Because of the abysmally pathetic education standard, too many Indians are deficient in rudimentary knowledge, reading skills, and learning habits and suffer from short attention spans—a characteristic that makes them gullible and inclined to chase emotional sensations and experiences rather than pursue knowledge. Even those who have formal school certificates often lack job skills and are deficient in analytical competence.
…… The sad truth is that most Indians, particularly the youth, are poorly educated by world standards and a large percentage are unemployable. Mediocre education and lack of training make Indians especially vulnerable to AI’s inevitable disruption in the fiercely competitive global labor market. Yet, discussion of these shortcomings is considered politically incorrect. India has recently introduced a new education policy which shows the authorities are aware of the problem. But it requires a detailed evaluation before one could pass judgment on its merits.
The silver lining behind all these grim facts is that surveys of Indian workers in the corporate sector indicate they are among the most enthusiastic in the world about wanting to learn and use digital technologies. Most of them want careers that offer both formal training and on-the-job training. They are even willing to have their work habits monitored by surveillance systems. However, very few in the workforce have been educated in India’s elite institutions and these brightest and best employees quickly get picked up for lucrative jobs with large multinationals, which are in effect buying off the cream of India’s youth whose education was paid from public funding. The vast majority of youth are left behind because of India’s abysmal investment in primary and secondary school education.
India Is For Sale (pp. 303)
There is a risk that India is already well on its way toward digital colonization; its strategy on AI is not even an effective defense, much less a plan for a leadership role in the AI epoch. Yet Indian intellectuals fail to address the issue with enough seriousness. In fact, some well-meaning persons have advised me to avoid writing on this topic because it might upset the fragile psychological equilibrium of many Indians.
Most leaders are fully aware that India has big data unique to its immense diversity of genetics, culture, and natural resources. However, most of India’s big data assets are sitting in raw unorganized form and not integrated; disconnected ministries have jurisdictions over the silos. Such fragmented data is sometimes being siphoned off by foreign entities that understand its value more than the Indian authorities do. These national assets should not be given away by foolish officials and politicians.
….. Indians, both in their individual capacity and as officials running institutions, are supplying precious data to train foreign AI systems, and these models are used to understand and engage the Indian mindset in a variety of situations either openly or secretly.

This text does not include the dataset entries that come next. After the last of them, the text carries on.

(* ===== verification/StyleBlocking.v ===== *)
(** Script-blocking style sheets: which loads a document waits for
    (moli-stylesheet-blocking: [types.rs], [state.rs], and the fetch objects
    and terminals of [fetcher.rs]).

    [StylesheetFetch] and [StylesheetBlockingOperation] are [Arc]s compared by
    address, so both are names of objects in a store of their own and a clone
    is the same name.  A fetch object is written by whoever applies its
    completion, so the store is part of the [World] with the state, the spawned
    tasks, the completions handed to a publisher and the wakes.  A completion
    cannot be cloned: it is taken out of the queue or the list that holds it.
    Closures ([Wake], [Publisher]), responses and time stamps are opaque.
    The trait [StylesheetFetcher] is a class; a task it spawns stays in the
    [World] until the fetch answers. *)
From stdpp Require Import base list numbers option gmap strings.
From S2P Require Import Prelude OwnerQueue Utf8 CookieTypes StyleDiscovery.

#[local] Open Scope N_scope.

(** ** The outcome of a fetch *)
Section terminal.
Context {Response : Type}.

Inductive StylesheetPhysicalOutcome := ResponseReceived (r : Response) | NetworkError (reason : str).

(** [as_result] *)
Definition as_result (o : StylesheetPhysicalOutcome) : Response + str :=
  match o with ResponseReceived r => inl r | NetworkError e => inr e end.

Inductive StylesheetUsability := UsabilityReady | UsabilityFailed (reason : str) | IntegrityFailure (reason : str).

Definition usability_is_ready (u : StylesheetUsability) : bool :=
  match u with UsabilityReady => true | _ => false end.

Record StylesheetFetchTerminal := mk_terminal {
  physical : StylesheetPhysicalOutcome;
  usability : StylesheetUsability;
  origin_clean : option bool }.

Definition terminal_response (r : Response) (u : StylesheetUsability) (clean : bool) : StylesheetFetchTerminal :=
  mk_terminal (ResponseReceived r) u (Some clean).
Definition terminal_ready (r : Response) (clean : bool) : StylesheetFetchTerminal :=
  terminal_response r UsabilityReady clean.
Definition unusable_response (r : Response) (clean : bool) (reason : str) : StylesheetFetchTerminal :=
  terminal_response r (UsabilityFailed reason) clean.
Definition network_error (reason : str) : StylesheetFetchTerminal :=
  mk_terminal (NetworkError reason) (UsabilityFailed reason) None.
Definition integrity_failure (r : Response) (clean : bool) (reason : str) : StylesheetFetchTerminal :=
  terminal_response r (IntegrityFailure reason) clean.

Definition terminal_is_ready (t : StylesheetFetchTerminal) : bool := usability_is_ready (usability t).

Definition failed_integrity (t : StylesheetFetchTerminal) : bool :=
  match usability t with IntegrityFailure _ => true | _ => false end.

Definition ready_response (t : StylesheetFetchTerminal) : option Response :=
  if negb (terminal_is_ready t) then None
  else match physical t with ResponseReceived r => Some r | NetworkError _ => None end.
End terminal.
Arguments StylesheetPhysicalOutcome : clear implicits.
Arguments StylesheetFetchTerminal : clear implicits.

Inductive StylesheetBlockingStatus := Pending | Ready | Failed.
#[global] Instance StylesheetBlockingStatus_eq_dec : EqDecision StylesheetBlockingStatus.
Proof. solve_decision. Defined.

(** The name of a fetch object and of an operation. *)
Notation StylesheetFetch := nat (only parsing).
Notation StylesheetBlockingOperation := nat (only parsing).

Class StylesheetFetcher (F : Type) := resource_cache_scope : F → N.
#[global] Hint Mode StylesheetFetcher ! : typeclass_instances.

(** The modes are one number and the pairs are balanced, because the encoding
    of a pair doubles the longer half. *)
#[global] Instance ResourceKey_countable {Url} `{Countable Url} : Countable (StylesheetResourceKey Url).
Proof.
  refine (inj_countable'
    (λ k : StylesheetResourceKey Url,
      ((request_url_without_fragment k,
        match request_mode k with Navigate => 0 | ModeSameOrigin => 1 | NoCors => 2 | Cors => 3 end
        + 4 * match credentials_mode k with Include => 0 | CredentialsSameOrigin => 1 | Omit => 2 end
        + 12 * (if key_quirks k then 1 else 0)),
       ((key_referrer_policy k, key_integrity k), key_charset k)))
    (λ '((u, n), ((r, i), s)),
      mk_key u
        match n mod 4 with 0 => Navigate | 1 => ModeSameOrigin | 2 => NoCors | _ => Cors end
        match n / 4 mod 3 with 0 => Include | 1 => CredentialsSameOrigin | _ => Omit end
        r i s (12 <=? n)) _).
  by intros [? [] [] ? ? ? []].
Defined.

Section blocking.
Context {Url : Type} `{Url_eq_dec : EqDecision Url} `{Url_countable : !Countable Url}.
Context `{SU : !StyleUrl Url, SP : !StyleParsers}.
Context {F : Type} `{SF : !StylesheetFetcher F}.
Context {Response Millis Wake Publisher : Type}.

Notation Terminal := (StylesheetFetchTerminal Response).
Notation Signature := (DocumentBlockingStylesheetSignature Url).
Notation ResourceKey := (StylesheetResourceKey Url).

(** *** Objects *)
Record StylesheetFetchRequest := mk_request {
  fetch_document_url : Url;
  fetch_key : ResourceKey;
  fetch_options : StylesheetFetchOptions;
  start_unix_millis : Millis;
  terminal : option Terminal;
  physical_observation_emitted : bool }.

Definition request_new (document_url request_url : Url) (options : StylesheetFetchOptions) (now : Millis)
    : StylesheetFetchRequest :=
  mk_request document_url (resource_key options request_url) options now None false.

Definition fetch_request_url (r : StylesheetFetchRequest) : Url := request_url_without_fragment (fetch_key r).

Definition request_status (r : StylesheetFetchRequest) : StylesheetBlockingStatus :=
  match terminal r with
  | None => Pending
  | Some t => if terminal_is_ready t then Ready else Failed
  end.

(** [finish]: [OnceLock::set] *)
Definition request_finish (r : StylesheetFetchRequest) (t : Terminal) : bool * StylesheetFetchRequest :=
  match terminal r with
  | Some _ => (false, r)
  | None => (true, mk_request (fetch_document_url r) (fetch_key r) (fetch_options r) (start_unix_millis r)
                     (Some t) (physical_observation_emitted r))
  end.

Definition claim_physical_observation (r : StylesheetFetchRequest) : bool * StylesheetFetchRequest :=
  (negb (physical_observation_emitted r),
   mk_request (fetch_document_url r) (fetch_key r) (fetch_options r) (start_unix_millis r) (terminal r) true).

Record StylesheetBlockingOperationIdentity := mk_identity {
  op_node_id : N;
  op_document_url : Url;
  op_signature : Signature }.

(** *** Results and completions *)
Record StylesheetImportNetworkResult := mk_import_result {
  import_request_url : Url;
  import_start : Millis;
  import_terminal : Terminal }.

Record StylesheetImportGraphFetchResult := mk_graph {
  successful : bool;
  network_results : list StylesheetImportNetworkResult }.

(** [fetch_stylesheet_import_graph], the trait's own implementation, from the
    answers of its fetches in the order of [urls]. *)
Definition import_graph_of_answers (urls : list Url) (answers : list (Millis * Terminal))
    : StylesheetImportGraphFetchResult :=
  let results := zip_with (λ url '(start, t), mk_import_result url start t) urls answers in
  mk_graph (forallb (λ r, terminal_is_ready (import_terminal r)) results) results.

Inductive StylesheetCompletion :=
  | FetchCompletion (fetch : StylesheetFetch) (t : Terminal)
  | StyleImports (operation : StylesheetBlockingOperation) (graph : StylesheetImportGraphFetchResult).

Record StylesheetFetchNetworkResult := mk_network_result {
  result_fetch : option StylesheetFetch;
  blocking_operation_of : option StylesheetBlockingOperation;
  result_document_url : Url;
  result_request_url : Url;
  owner_node_ids : list N;
  result_start : Millis;
  result_terminal : Terminal }.

(** *** The state *)
Record StylesheetFetchEntry := mk_fetch_entry {
  entry_scope : N;
  entry_url : Url;
  entry_options : StylesheetFetchOptions;
  entry_fetch : StylesheetFetch }.

Inductive StylesheetBlockingResource :=
  | LinkResource (fetch : StylesheetFetch)
  | ImportsResource (status : StylesheetBlockingStatus) (completed_graph : option StylesheetImportGraphFetchResult).

Record StylesheetBlockingEntry := mk_entry {
  operation : StylesheetBlockingOperation;
  resource : StylesheetBlockingResource }.

Record StylesheetBlockingState := mk_state {
  owner_fetches : gmap N StylesheetFetchEntry;
  blocking_entries : gmap N StylesheetBlockingEntry;
  url_fetches : gmap (N * Url * ResourceKey) StylesheetFetch;
  completion_source : Task.OwnerTaskSource (T := StylesheetCompletion);
  ready_network_results : list StylesheetFetchNetworkResult;
  completion_wake : option Wake;
  completion_publisher : option Publisher }.

Definition state_default : StylesheetBlockingState :=
  mk_state ∅ ∅ ∅ Task.task_source_new [] None None.

(** What a spawned task awaits. *)
Inductive StylesheetWork :=
  | FetchResource (fetch : StylesheetFetch) (document_url request_url : Url) (options : StylesheetFetchOptions)
  | FetchImportGraph (operation : StylesheetBlockingOperation) (document_url : Url) (urls : list Url).

(** A spawned task with the transport it captured; [finished] once it ran. *)
Record StylesheetTask := mk_task {
  task_fetcher : F;
  work : StylesheetWork;
  task_wake : option Wake;
  task_publisher : option Publisher;
  finished : bool }.

Record World := mk_world {
  fetches : list StylesheetFetchRequest;
  operations : list StylesheetBlockingOperationIdentity;
  tasks : list StylesheetTask;
  published : list (Publisher * StylesheetCompletion);
  wakes : list Wake;
  state : StylesheetBlockingState }.

Definition world_new : World := mk_world [] [] [] [] [] state_default.

Definition set_state (w : World) (s : StylesheetBlockingState) : World :=
  mk_world (fetches w) (operations w) (tasks w) (published w) (wakes w) s.
Definition set_fetches (w : World) (fs : list StylesheetFetchRequest) : World :=
  mk_world fs (operations w) (tasks w) (published w) (wakes w) (state w).
Definition set_operations (w : World) (ops : list StylesheetBlockingOperationIdentity) : World :=
  mk_world (fetches w) ops (tasks w) (published w) (wakes w) (state w).
Definition set_tasks (w : World) (ts : list StylesheetTask) : World :=
  mk_world (fetches w) (operations w) ts (published w) (wakes w) (state w).

Definition set_owner_fetches (s : StylesheetBlockingState) (m : gmap N StylesheetFetchEntry) :=
  mk_state m (blocking_entries s) (url_fetches s) (completion_source s) (ready_network_results s)
    (completion_wake s) (completion_publisher s).
Definition set_blocking_entries (s : StylesheetBlockingState) (m : gmap N StylesheetBlockingEntry) :=
  mk_state (owner_fetches s) m (url_fetches s) (completion_source s) (ready_network_results s)
    (completion_wake s) (completion_publisher s).
Definition set_url_fetches (s : StylesheetBlockingState) (m : gmap (N * Url * ResourceKey) StylesheetFetch) :=
  mk_state (owner_fetches s) (blocking_entries s) m (completion_source s) (ready_network_results s)
    (completion_wake s) (completion_publisher s).
Definition set_completion_source (s : StylesheetBlockingState) (q : Task.OwnerTaskSource (T := StylesheetCompletion)) :=
  mk_state (owner_fetches s) (blocking_entries s) (url_fetches s) q (ready_network_results s)
    (completion_wake s) (completion_publisher s).
Definition set_ready_network_results (s : StylesheetBlockingState) (l : list StylesheetFetchNetworkResult) :=
  mk_state (owner_fetches s) (blocking_entries s) (url_fetches s) (completion_source s) l
    (completion_wake s) (completion_publisher s).

(** [StylesheetBlockingOperation::new] *)
Definition operation_new (w : World) (node_id : N) (document_url : Url) (signature : Signature)
    : StylesheetBlockingOperation * World :=
  (length (operations w), set_operations w (operations w ++ [mk_identity node_id document_url signature])).

Definition spawn (w : World) (fetcher : F) (wk : StylesheetWork) : World :=
  set_tasks w (tasks w ++ [mk_task fetcher wk (completion_wake (state w)) (completion_publisher (state w)) false]).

Artificial Intelligence systems have been processing immense amounts of raw data to develop psychological profiles for various segments of the Indian population. Machine learning systems are figuring out Indians’ most intense desires that can be used to get them hooked. These systems analyze what various users like and dislike, their habits, strengths and vulnerabilities, key relationships, shopping interests, ideological leanings, affiliations, and so forth. Facebook, Twitter, and Google know more about Indians than social scientists, government, gurus, or even the people themselves. This gives them the power to influence the public.
Indians are addicted to the foreign digital ecosystem and depend on it to communicate among themselves and to transact critical services across all sectors of society. Foreign social media platforms choose which individuals and messages will go viral, and hence control the image, career, and social profile of Indians. They undermine the traditional sources of authority, replacing them with algorithms. In the name of fairness and the public interest, they censor and manipulate users by injecting their own ideological premises in the social discourse. Every time there is a public controversy or scandal, these US companies take sides under the pretext of social responsibility. This is exactly the rationale the British colonizers gave for their meddling and divide-and-rule policies. This is social engineering in the digital age.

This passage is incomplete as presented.